Month: January 2016

JavaScript Corners – Part 1

JavaScript Corners – Part 1

Recently I’ve been trying to write a simple JavaScript compiler, and it’s lead me to think more deeply about some JavaScript behavior that I previously would not have thought about, and I’d like to share that with my JavaScript readers.

Take a look at the following code JavaScript code, and try to figure out what it outputs to the console (I’ll give you a hint: it doesn’t output any errors):

(function() {
  foo();
  function foo() {
    console.log('foo 1');
  }
  function foo() {
    console.log('foo 2');
  }
  if (false) {
    function foo() {
      console.log('foo 3');
    }
  }
  var foo = 
    function foo() { 
      console.log('foo 4'); 
    };
  var foo =
    function() { 
      console.log('foo 5'); 
    };
})();

The function code first calls foo – but which foo?

Perhaps it executes the foo 1. After all, there can only be one function called foo, and so the others may not bind correctly after the first one is declared, so the first remains the “real one”.

On the other hand, perhaps it’s not the first definition of foo that “wins”, but the last one. So could it be foo 5?

But the last definition of foo a variable named “foo”, not a function. So which wins when it comes to binding a symbol: variables or functions? Or are they treated equally?

If variable are somehow considered “second prize” to functions when it comes to finding which value matches which name, then it wouldn’t be foo 5 that wins, but rather foo 4, since foo 4 actually  has a function named foo, whereas foo 5 is only a variable named foo that holds an anonymous function.

But foo 4 is not declared at the outer scope of the function. Could it be that declarations at the outer scope win against declarations that are declared in some kind of nested scope? Perhaps then the answer might then be foo 2, since foo 2 is the last function that is actually named foo and declared in the outer block?

The only one we’ve completely ruled out, that it can’t possibly be, is foo 3. The function foo 3 is not the first foo, and not the last. It is not declared in the outer block (and if non-outer-block declarations could win then foo 4 would win). It is also nested inside a block that is only executed on a condition, and the condition is always false so the block is clearly never executed, and thus the function is never declared anyway.

So it can’t be foo 3, but it could be any of the others. Which do you think is it?

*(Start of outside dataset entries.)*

(** * aimtune: the guitar tuner's pitch pipeline and display mapping

    A shallow embedding of [aimersfirstTryFronted.py].  The numbers of the
    audio pipeline are numpy [float64] scalars and Python floats, both IEEE 754
    binary64, so they are modelled by Rocq's primitive [float], whose
    operations are the binary64 ones (division by zero gives an infinity or a
    NaN, comparisons with a NaN are false).  Python's [int] constants that meet
    a float in an operation are written as the float they are converted to.

    The display code in [update_ui] is written once over a small number
    interface, with two instances: binary64 (what the interpreter computes)
    and the rationals (the exact arithmetic in which the mapping is
    specified). *)

From Stdlib Require Import Floats ZArith QArith Qabs List String Bool Lia Lqa.
From Stdlib Require Uint63.
Import ListNotations.

Set Warnings "-inexact-float".
Local Open Scope string_scope.
Local Open Scope float_scope.

(** ** Python and numpy primitives *)

Module Py.

(** [float(n)] for a non-negative index [n] (an [np.int64] meeting a float). *)
Definition of_nat (n : nat) : float := of_uint63 (Uint63.of_Z (Z.of_nat n)).

(** [float(z)] for a small integer literal. *)
Definition of_Z (z : Z) : float :=
  match z with
  | Z0 => 0
  | Zpos _ => of_uint63 (Uint63.of_Z z)
  | Zneg p => - of_uint63 (Uint63.of_Z (Zpos p))
  end.

(** Truth value of [self.manual_target]: [None] and a zero are false, every
    other float (a NaN too) is true. *)
Definition truthy (m : option float) : bool :=
  match m with
  | None => false
  | Some f => negb (f =? 0)
  end.

(** [np.diff(c)]: [d[i] = c[i+1] - c[i]]. *)
Fixpoint diff (c : list float) : list float :=
  match c with
  | a :: (b :: _) as t => (b - a) :: diff t
  | _ => []
  end.

(** [np.where(d > 0)[0][0]]: the first index whose entry is positive;
    [None] is the [IndexError] of indexing an empty result. *)
Fixpoint first_positive (d : list float) : option nat :=
  match d with
  | [] => None
  | x :: t => if 0 <? x then Some 0%nat else option_map S (first_positive t)
  end.

(** The scan of numpy's [argmax] for floats: the running maximum [mp] is
    replaced by an entry [x] unless [x <= mp], and the scan stops at the
    first NaN, which counts as maximal. *)
Fixpoint argmax_scan (mp : float) (best i : nat) (l : list float) : nat :=
  match l with
  | [] => best
  | x :: t =>
      if x <=? mp then argmax_scan mp best (S i) t
      else if is_nan x then i
      else argmax_scan x i (S i) t
  end.

(** [np.argmax(l)]; [None] is the [ValueError] on an empty array. *)
Definition argmax (l : list float) : option nat :=
  match l with
  | [] => None
  | x :: t => if is_nan x then Some 0%nat else Some (argmax_scan x 0 1 t)
  end.

End Py.

(** ** Constants of the module *)

Definition SAMPLE_RATE : float := 44100.
Definition BUFFER_SIZE : nat := 4096.

(** The dict literal, in insertion order (the order [items()] iterates in). *)
Definition GUITAR_STRINGS : list (string * float) :=
  [ ("E2", 82.41); ("A2", 110.00); ("D3", 146.83);
    ("G3", 196.00); ("B3", 246.94); ("E4", 329.63) ].

Definition ORDERED_KEYS : list string := ["E2"; "A2"; "D3"; "G3"; "B3"; "E4"].

Definition NOISE_THRESHOLD : float := 0.02.

(** [GUITAR_STRINGS[name]]; [None] is the [KeyError]. *)
Fixpoint getitem (d : list (string * float)) (name : string) : option float :=
  match d with
  | [] => None
  | (k, v) :: rest => if String.eqb k name then Some v else getitem rest name
  end.

(** ** The backend object *)

Record AudioBackend := mkBackend {
  running : bool;
  manual_target : option float
}.

(** [AudioBackend.__init__]: not running, no manual target. *)
Definition init_backend : AudioBackend :=
  {| running := false; manual_target := None |}.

You may have guessed it based on my harpings-on. The answer, when I execute the script using node, is indeed foo 3.

In JavaScript, the nested scope is not really a nested scope. All local var and function declarations are at the function scope of the whole parent function. If you’ve been working in JavaScript for a while, you probably already know this. The fact that it’s in a “false” condition block has nothing to do with it, since function declarations are not “statements” to be executed in the sequence of the program (and if they were, then this whole snippet would fail).

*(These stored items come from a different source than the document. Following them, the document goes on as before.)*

(** A month has at most one leap second, and asking about one never reads out
    of the table. *)
Lemma get_leap_second_maybe_ok y m :
  0 <= m < 12 →
  ∃ l, get_leap_second_maybe y m = Ret l ∧ (l = 0 ∨ l = 1 ∨ l = UNKNOWN).
Proof.
  intros Hm. unfold get_leap_second_maybe. case_if; [eauto|]. case_if; [eauto|].
  destruct (index_ok leap_seconds (y - 1970)) as (row & -> & Hrow); [lia|].
  destruct (Forall_lookup_1 _ _ _ _ leap_seconds_rows Hrow) as [Hlen Hall].
  destruct (index_ok row m) as (l & Hl & Hlook); [lia|].
  exists l. split; [exact Hl|]. exact (Forall_lookup_1 _ _ _ _ Hall Hlook).
Qed.

Definition leap_of (y m : Z) : Z :=
  match get_leap_second y m with Ret l => l | _ => 0 end.

Lemma get_leap_second_ok y m :
  0 <= m < 12 → get_leap_second y m = Ret (leap_of y m) ∧ 0 <= leap_of y m <= 1.
Proof.
  intros Hm. unfold leap_of, get_leap_second.
  destruct (get_leap_second_maybe_ok y m Hm) as (l & -> & Hl). simpl.
  split; [done|]. unfold UNKNOWN in *. case_if; lia.
Qed.

(** The reference month lengths. *)
Definition mdays (y m : Z) : Z :=
  nth (Z.to_nat m) month_days_list 0 + (if (m =? 1) && is_leap_year y then 1 else 0).

Lemma month_cases m :
  0 <= m < 12 → m = 0 ∨ m = 1 ∨ m = 2 ∨ m = 3 ∨ m = 4 ∨ m = 5 ∨ m = 6 ∨ m = 7 ∨
                m = 8 ∨ m = 9 ∨ m = 10 ∨ m = 11.
Proof. lia. Qed.
(** ** Divergences *)

(** [stresep] looks for a character that differs from the first
    delimiter instead of one that equals a delimiter: on any string whose first
    character is neither the escape character nor the first delimiter, the
    token is cut to nothing at once. *)
Theorem stresep_inverted m str delim c s d t :
  0 < str → cstr_at m str (c :: s) → cstr_at m delim (d :: t) → c ≠ d →
  stresep str delim 0 m = Ret ((str, str + 1), mem_write m str [0]).
Proof.
  intros Hp Hs Ht Hne. unfold stresep. rewrite (proj2 (Z.eqb_neq str NULL)) by (unfold NULL; lia).
  assert (Lc := load_str _ _ _ O Hs ltac:(lia)). assert (Ld := load_str _ _ _ O Ht ltac:(lia)).
  pose proof (char_nz _ _ _ O Hs ltac:(simpl; lia)) as Hc. pose proof (char_nz _ _ _ O Ht ltac:(simpl; lia)) as Hd.
  rewrite Z.add_0_r in Lc, Ld. cbn in Lc, Ld, Hc, Hd.
  unfold scan at 1. cbn [loop]. cbv beta iota. cbn [negb andb Z.eqb].
  unfold mbind at 1, M_bind at 1. rewrite Z.add_0_r.
  assert (Hst : store str 0 m = Ret ((), mem_write m str [0])).
  { destruct (cut_str m str (c :: s) O Hs ltac:(lia)) as (H & _).
    by rewrite Z.add_0_r in H. }
  rewrite (M_bind_ret _ _ _ _ _ Lc). cbn [negb andb]. rewrite Hc. cbn [negb].
  assert (Hin : scan (λ i, d0 ← load (delim + i);
    mret (if d0 =? 0 then inr c else if negb (c =? d0) then inr 0 else inl (i + 1))) 0 m = Ret (0, m)).
  { apply (scan_run_const _ _ O); [lia|lia|]. change (Z.of_nat 0) with 0. rewrite Z.add_0_r.
    step Ld. rewrite Hd. by rewrite (proj2 (Z.eqb_neq c d)). }
  rewrite (M_bind_ret _ _ _ _ _ Hin), (M_bind_ret _ _ _ _ _ Hst). done.
Qed.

What was interesting to me is that it must be the case when function and variable names clash, the functions seem to always win.

The foo 4 function is a little misleading. Just because the function has a name, doesn’t mean that it’s attached to the function scope, because in the case of foo 4 the function is a function expression. These are not even part of the function’s namespace, as you can see if you execute the following snippet, and see that it gives you an error:

(function() {
  foo();
  var foo = 
    function foo() { 
      console.log('foo 4'); 
    };
})();

Does "use strict" cure this strange behavior, and somehow give a parse failure? On my machine when I change the function to have "use strict", it doesn’t give any errors, but it does change the output to foo 2 instead of foo 3. I found this quite unexpected.

This is all interesting behavior. These things don’t affect everyday JavaScript much, but they are fun and interesting corner cases to consider, and help us understand the language more deeply.

Let me know what you think about this in the comments. Hopefully I’ll continue this series with more of the interesting corner cases that I find along the way.